+++ Record set +++

(* ===== verification/Regexp.v ===== *)
(** * Regular expressions

    The patterns of the CRD schemas ([pattern] of OpenAPI and [matches] of CEL),
    as the operators of Go's regexp they use, with matching by derivatives and its
    specification. *)

From S2P Require Import Prelude.
From Stdlib Require Import String.
Local Open Scope nat_scope.

Inductive regexp :=
| Void
| Eps
| Class (p : ascii -> bool)
| Cat (r s : regexp)
| Alt (r s : regexp)
| Star (r : regexp).

(** ** Matching *)

Fixpoint nullable (r : regexp) : bool :=
  match r with
  | Void | Class _ => false
  | Eps | Star _ => true
  | Cat r s => nullable r && nullable s
  | Alt r s => nullable r || nullable s
  end.

(** What is left to match after [c]. *)
Fixpoint deriv (c : ascii) (r : regexp) : regexp :=
  match r with
  | Void | Eps => Void
  | Class p => if p c then Eps else Void
  | Cat r s => if nullable r then Alt (Cat (deriv c r) s) (deriv c s) else Cat (deriv c r) s
  | Alt r s => Alt (deriv c r) (deriv c s)
  | Star r => Cat (deriv c r) (Star r)
  end.

(** [^r$] *)
Fixpoint matches (r : regexp) (s : string) : bool :=
  match s with
  | EmptyString => nullable r
  | String c s' => matches (deriv c r) s'
  end.

(** [r], not anchored: it matches somewhere. *)
Definition search (r : regexp) (s : string) : bool :=
  matches (Cat (Star (Class (fun _ => true))) (Cat r (Star (Class (fun _ => true))))) s.

(** ** The operators of the patterns *)

Definition char (c : ascii) : regexp := Class (fun x => bool_decide (x = c)).
Definition range (a b : ascii) (c : ascii) : bool :=
  (nat_of_ascii a <=? nat_of_ascii c) && (nat_of_ascii c <=? nat_of_ascii b).
Definition digit : regexp := Class (range "0" "9").
(** One of the bytes of [s]. *)
Definition oneByteOf (s : string) : regexp := Class (fun c => existsb (Ascii.eqb c) (list_ascii_of_string s)).
Definition opt (r : regexp) : regexp := Alt Eps r.
Definition plus (r : regexp) : regexp := Cat r (Star r).
Fixpoint times (n : nat) (r : regexp) : regexp :=
  match n with O => Eps | S n' => Cat r (times n' r) end.
Fixpoint upTo (n : nat) (r : regexp) : regexp :=
  match n with O => Eps | S n' => opt (Cat r (upTo n' r)) end.
(** [r{m,n}] *)
Definition between (m n : nat) (r : regexp) : regexp := Cat (times m r) (upTo (n - m) r).
Fixpoint lit (s : string) : regexp :=
  match s with EmptyString => Eps | String c s' => Cat (char c) (lit s') end.

(** ** Specification *)

Inductive denotes : regexp -> string -> Prop :=
| d_Eps : denotes Eps ""
| d_Class p c : p c = true -> denotes (Class p) (String c "")
| d_Cat r s x y : denotes r x -> denotes s y -> denotes (Cat r s) (x +:+ y)
| d_Alt_l r s x : denotes r x -> denotes (Alt r s) x
| d_Alt_r r s x : denotes s x -> denotes (Alt r s) x
| d_Star_nil r : denotes (Star r) ""
| d_Star_cons r x y : denotes r x -> denotes (Star r) y -> denotes (Star r) (x +:+ y).

#[export] Hint Constructors denotes : go.

Lemma denotes_Star_inv r s x :
  denotes s x -> s = Star r -> x = "" \/ exists c y z, x = String c y +:+ z /\ denotes r (String c y) /\ denotes (Star r) z.
Proof.
  induction 1 as [| | | | | |r' x y Hx _ Hy IH]; intros [= ->]; [by left|].
  destruct x as [|c x]; [by apply IH | right]. by exists c, x, y.
Qed.

Lemma nullable_spec r : nullable r = true <-> denotes r "".
Proof.
  split.
  - induction r; cbn; intros H; try done; auto with go.
    + apply andb_true_iff in H as [H1 H2]. rewrite <- (str_app_nil_r ""). auto with go.
    + apply orb_true_iff in H as [H|H]; auto with go.
  - remember "" as e eqn:E. intros H. induction H as [| |r s x y _ IH1 _ IH2| | | |]; cbn in *; try done.
    + apply str_app_eq_nil in E as [-> ->]. by rewrite IH1, IH2.
    + by rewrite IHdenotes.
    + rewrite IHdenotes by done. apply orb_true_r.
Qed.

Lemma Cat_nil_l r s x : denotes r "" -> denotes s x -> denotes (Cat r s) x.
Proof. apply (d_Cat r s "" x). Qed.

Lemma denotes_Cat_inv r s x : denotes (Cat r s) x -> exists y z, x = y +:+ z /\ denotes r y /\ denotes s z.
Proof. inversion 1; subst. by eexists _, _. Qed.

Lemma denotes_Alt_inv r s x : denotes (Alt r s) x <-> denotes r x \/ denotes s x.
Proof. split; [by inversion 1; auto | intros [H|H]; auto with go]. Qed.

Lemma denotes_Class_inv p x : denotes (Class p) x <-> exists c, x = String c "" /\ p c = true.
Proof. split; [inversion 1; subst; by eexists | intros (c & -> & H); auto with go]. Qed.

Lemma deriv_denotes r c x : denotes (deriv c r) x -> denotes r (String c x).
Proof.
  revert x; induction r as [| |p|r IHr s IHs|r IHr s IHs|r IHr]; cbn [deriv]; intros x H.
  - inversion H.
  - inversion H.
  - destruct (p c) eqn:E; inversion H; subst. by apply d_Class.
  - assert (Hc : denotes (Cat (deriv c r) s) x -> denotes (Cat r s) (String c x)).
    { intros (y & z & -> & Hy & Hz)%denotes_Cat_inv. rewrite <- str_cons_app. auto with go. }
    destruct (nullable r) eqn:N; [|auto].
    apply denotes_Alt_inv in H as [H|H]; [auto|]. apply Cat_nil_l; [by apply nullable_spec | auto].
  - apply denotes_Alt_inv. apply denotes_Alt_inv in H as [H|H]; auto.
  - apply denotes_Cat_inv in H as (y & z & -> & Hy & Hz). rewrite <- str_cons_app. auto with go.
Qed.

Lemma denotes_deriv r c x : denotes r (String c x) -> denotes (deriv c r) x.
Proof.
  revert x; induction r as [| |p|r IHr s IHs|r IHr s IHs|r IHr]; cbn [deriv]; intros x H.
  - inversion H.
  - inversion H.
  - apply denotes_Class_inv in H as (c' & [= -> ->] & ->). auto with go.
  - apply denotes_Cat_inv in H as ([|c' y] & z & E & Hy & Hz); cbn in E.
    + rewrite (proj2 (nullable_spec r) Hy). apply d_Alt_r. apply IHs. by rewrite E.
    + rewrite str_cons_app in E. injection E as -> ->.
      destruct (nullable r); [apply d_Alt_l|]; auto with go.
  - apply denotes_Alt_inv. apply denotes_Alt_inv in H as [H|H]; auto.
  - destruct (denotes_Star_inv r _ _ H eq_refl) as [?|(c' & y & z & E & Hy & Hz)]; [done|].
    rewrite str_cons_app in E. injection E as -> ->. auto with go.
Qed.

Lemma matches_spec r s : matches r s = true <-> denotes r s.
Proof.
  revert r; induction s as [|c s IH]; intros r; cbn [matches]; [apply nullable_spec|].
  rewrite IH. split; [apply deriv_denotes | apply denotes_deriv].
Qed.

Lemma denotes_any s : denotes (Star (Class (fun _ => true))) s.
Proof.
  induction s as [|c s IH]; [auto with go|]. change (String c s) with (String c "" +:+ s). auto with go.
Qed.

Lemma search_spec r s : search r s = true <-> exists x y z, s = x +:+ (y +:+ z) /\ denotes r y.
Proof.
  unfold search. rewrite matches_spec. split.
  - intros (x & s' & -> & _ & (y & z & -> & H & _)%denotes_Cat_inv)%denotes_Cat_inv. by exists x, y, z.
  - intros (x & y & z & -> & H). auto using denotes_any with go.
Qed.

(** An anchored pattern also matches without the anchors. *)
Lemma matches_search r s : matches r s = true -> search r s = true.
Proof.
  rewrite matches_spec, search_spec. intros H. exists "", s, "". by rewrite str_app_nil_r.
Qed.

Lemma matches_Alt r s x : matches (Alt r s) x = matches r x || matches s x.
Proof. apply eq_true_iff_eq. by rewrite orb_true_iff, !matches_spec, denotes_Alt_inv. Qed.

(** ** Lemmas: sequences of bytes *)

Lemma denotes_char_Cat p r x : denotes (Cat (Class p) r) x <-> exists c y, x = String c y /\ p c = true /\ denotes r y.
Proof.
  split.
  - intros (y & z & -> & (c & -> & Hc)%denotes_Class_inv & Hz)%denotes_Cat_inv. by exists c, z.
  - intros (c & y & -> & Hc & Hy). change (String c y) with (String c "" +:+ y). apply d_Cat; [by constructor | done].
Qed.

Lemma denotes_Cat_Eps r x : denotes (Cat Eps r) x <-> denotes r x.
Proof.
  split; [|by apply Cat_nil_l; constructor]. intros (y & z & -> & Hy & Hz)%denotes_Cat_inv. by inversion Hy.
Qed.

Lemma denotes_lit s x : denotes (lit s) x <-> x = s.
Proof.
  revert x; induction s as [|c s IH]; intros x; cbn [lit].
  - split; [by inversion 1 | intros ->; constructor].
  - unfold char. rewrite denotes_char_Cat. split.
    + intros (c' & y & -> & E%bool_decide_eq_true & Hy%IH). by subst.
    + intros ->. exists c, s. split; [done|]. split; [by apply bool_decide_eq_true | by apply IH].
Qed.

Fixpoint allBytes (p : ascii -> bool) (s : string) : bool :=
  match s with EmptyString => true | String c s' => p c && allBytes p s' end.

Lemma denotes_times p k x : denotes (times k (Class p)) x <-> String.length x = k /\ allBytes p x = true.
Proof.
  revert x; induction k as [|k IH]; intros x; cbn [times].
  - split; [by inversion 1 | intros [E _]]. destruct x; [constructor | done].
  - rewrite denotes_char_Cat. split.
    + intros (c & y & -> & Hc & [<- Hy]%IH). cbn. by rewrite Hc, Hy.
    + destruct x as [|c x]; [by intros []|]. cbn. intros [[= E] [Hc Hx]%andb_true_iff].
      exists c, x. by rewrite IH.
Qed.

Lemma denotes_upTo p k x : denotes (upTo k (Class p)) x <-> String.length x <= k /\ allBytes p x = true.
Proof.
  revert x; induction k as [|k IH]; intros x; cbn [upTo].
  - split; [by inversion 1 | intros [E _]]. destruct x; [constructor | cbn in E; lia].
  - unfold opt. rewrite denotes_Alt_inv, denotes_char_Cat. split.
    + intros [H|(c & y & -> & Hc & [Hy Hb]%IH)]; [inversion H; split; [cbn; lia | done]|].
      cbn. rewrite Hc, Hb. split; [lia | done].
    + destruct x as [|c x]; [left; constructor|]. cbn. intros [E [Hc Hx]%andb_true_iff].
      right. exists c, x. rewrite IH. repeat split; (done || lia).
Qed.

Lemma denotes_plus p x : denotes (plus (Class p)) x <-> x <> "" /\ allBytes p x = true.
Proof.
  unfold plus. rewrite denotes_char_Cat. assert (St : forall y, denotes (Star (Class p)) y <-> allBytes p y = true).
  { split.
    - intros H. remember (Star (Class p)) as r eqn:E. revert E.
      induction H as [| | | | | |r' u v Hu _ Hv IH]; intros [= ->]; [done|].
      apply denotes_Class_inv in Hu as (c & -> & Hc). change (String c "" +:+ v) with (String c v). cbn.
      by rewrite Hc, IH.
    - induction y as [|c y IH]; [constructor|]. cbn. intros [Hc Hy]%andb_true_iff.
      change (String c y) with (String c "" +:+ y). apply d_Star_cons; [by constructor | by apply IH]. }
  setoid_rewrite St. split.
  - intros (c & y & -> & Hc & Hy). cbn. by rewrite Hc, Hy.
  - destruct x as [|c x]; [by intros []|]. cbn. intros [_ [Hc Hx]%andb_true_iff]. by exists c, x.
Qed.

Lemma allBytes_app p x y : allBytes p (x +:+ y) = allBytes p x && allBytes p y.
Proof. induction x as [|c x IH]; [done|]. rewrite str_cons_app. cbn. by rewrite IH, andb_assoc. Qed.

Lemma allBytes_mono p q x : (forall c, p c = true -> q c = true) -> allBytes p x = true -> allBytes q x = true.
Proof. intros H. induction x as [|c x IH]; [done|]. cbn. intros [Hc Hx]%andb_true_iff. by rewrite H, IH. Qed.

+++

-- Directions --
Reply with nothing but the count of lines in the entries above that contain "patterns".

-- Response area --
2